Where does the word "Open" occur in the data below? Copy each line that holds it.

-*-

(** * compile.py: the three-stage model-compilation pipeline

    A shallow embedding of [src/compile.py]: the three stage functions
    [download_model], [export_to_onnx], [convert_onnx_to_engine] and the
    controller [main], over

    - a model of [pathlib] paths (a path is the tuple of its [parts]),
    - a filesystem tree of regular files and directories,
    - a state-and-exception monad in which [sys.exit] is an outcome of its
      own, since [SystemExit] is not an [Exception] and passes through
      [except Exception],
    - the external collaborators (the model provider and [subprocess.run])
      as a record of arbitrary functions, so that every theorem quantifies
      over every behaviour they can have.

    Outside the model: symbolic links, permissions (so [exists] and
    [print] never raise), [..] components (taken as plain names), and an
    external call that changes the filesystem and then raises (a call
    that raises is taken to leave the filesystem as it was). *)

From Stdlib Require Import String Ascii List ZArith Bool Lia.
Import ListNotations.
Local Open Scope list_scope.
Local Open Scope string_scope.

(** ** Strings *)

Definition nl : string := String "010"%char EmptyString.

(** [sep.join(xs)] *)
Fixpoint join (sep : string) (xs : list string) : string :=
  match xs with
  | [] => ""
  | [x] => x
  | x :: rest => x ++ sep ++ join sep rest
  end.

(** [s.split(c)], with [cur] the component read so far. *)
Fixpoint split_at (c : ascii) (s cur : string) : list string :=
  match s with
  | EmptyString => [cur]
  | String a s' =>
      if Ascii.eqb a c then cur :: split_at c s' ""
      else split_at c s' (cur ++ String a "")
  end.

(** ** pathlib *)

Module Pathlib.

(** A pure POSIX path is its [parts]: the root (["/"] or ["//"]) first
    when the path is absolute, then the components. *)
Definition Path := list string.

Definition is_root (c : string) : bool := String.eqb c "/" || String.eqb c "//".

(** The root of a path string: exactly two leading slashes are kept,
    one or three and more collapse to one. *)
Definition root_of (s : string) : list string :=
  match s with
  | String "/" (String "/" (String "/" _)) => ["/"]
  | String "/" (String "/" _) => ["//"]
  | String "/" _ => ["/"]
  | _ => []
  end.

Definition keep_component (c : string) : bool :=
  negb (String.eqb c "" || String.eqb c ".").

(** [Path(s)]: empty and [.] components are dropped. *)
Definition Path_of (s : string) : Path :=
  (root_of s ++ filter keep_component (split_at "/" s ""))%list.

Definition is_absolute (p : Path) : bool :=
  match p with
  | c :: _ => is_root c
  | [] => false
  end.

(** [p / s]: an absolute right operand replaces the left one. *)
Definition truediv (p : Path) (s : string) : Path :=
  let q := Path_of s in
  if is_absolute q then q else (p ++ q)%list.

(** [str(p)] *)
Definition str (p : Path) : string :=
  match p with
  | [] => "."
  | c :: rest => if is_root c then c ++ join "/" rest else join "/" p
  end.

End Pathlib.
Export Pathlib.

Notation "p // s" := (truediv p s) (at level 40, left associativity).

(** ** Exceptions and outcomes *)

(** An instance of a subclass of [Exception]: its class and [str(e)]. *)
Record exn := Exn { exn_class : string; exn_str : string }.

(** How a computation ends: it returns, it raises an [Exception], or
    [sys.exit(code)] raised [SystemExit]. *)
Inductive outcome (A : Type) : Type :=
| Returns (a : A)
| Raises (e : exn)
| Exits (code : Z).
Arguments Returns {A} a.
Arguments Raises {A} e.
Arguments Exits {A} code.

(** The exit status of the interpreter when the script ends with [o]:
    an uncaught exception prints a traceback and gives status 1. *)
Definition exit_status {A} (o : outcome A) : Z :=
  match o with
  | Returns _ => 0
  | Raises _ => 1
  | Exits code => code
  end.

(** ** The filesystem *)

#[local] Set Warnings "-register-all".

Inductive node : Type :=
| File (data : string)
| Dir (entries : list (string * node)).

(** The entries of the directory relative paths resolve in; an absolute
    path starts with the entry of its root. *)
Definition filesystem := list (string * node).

-*-

**TASK RESULT**
Local Open Scope list_scope.
Local Open Scope string_scope.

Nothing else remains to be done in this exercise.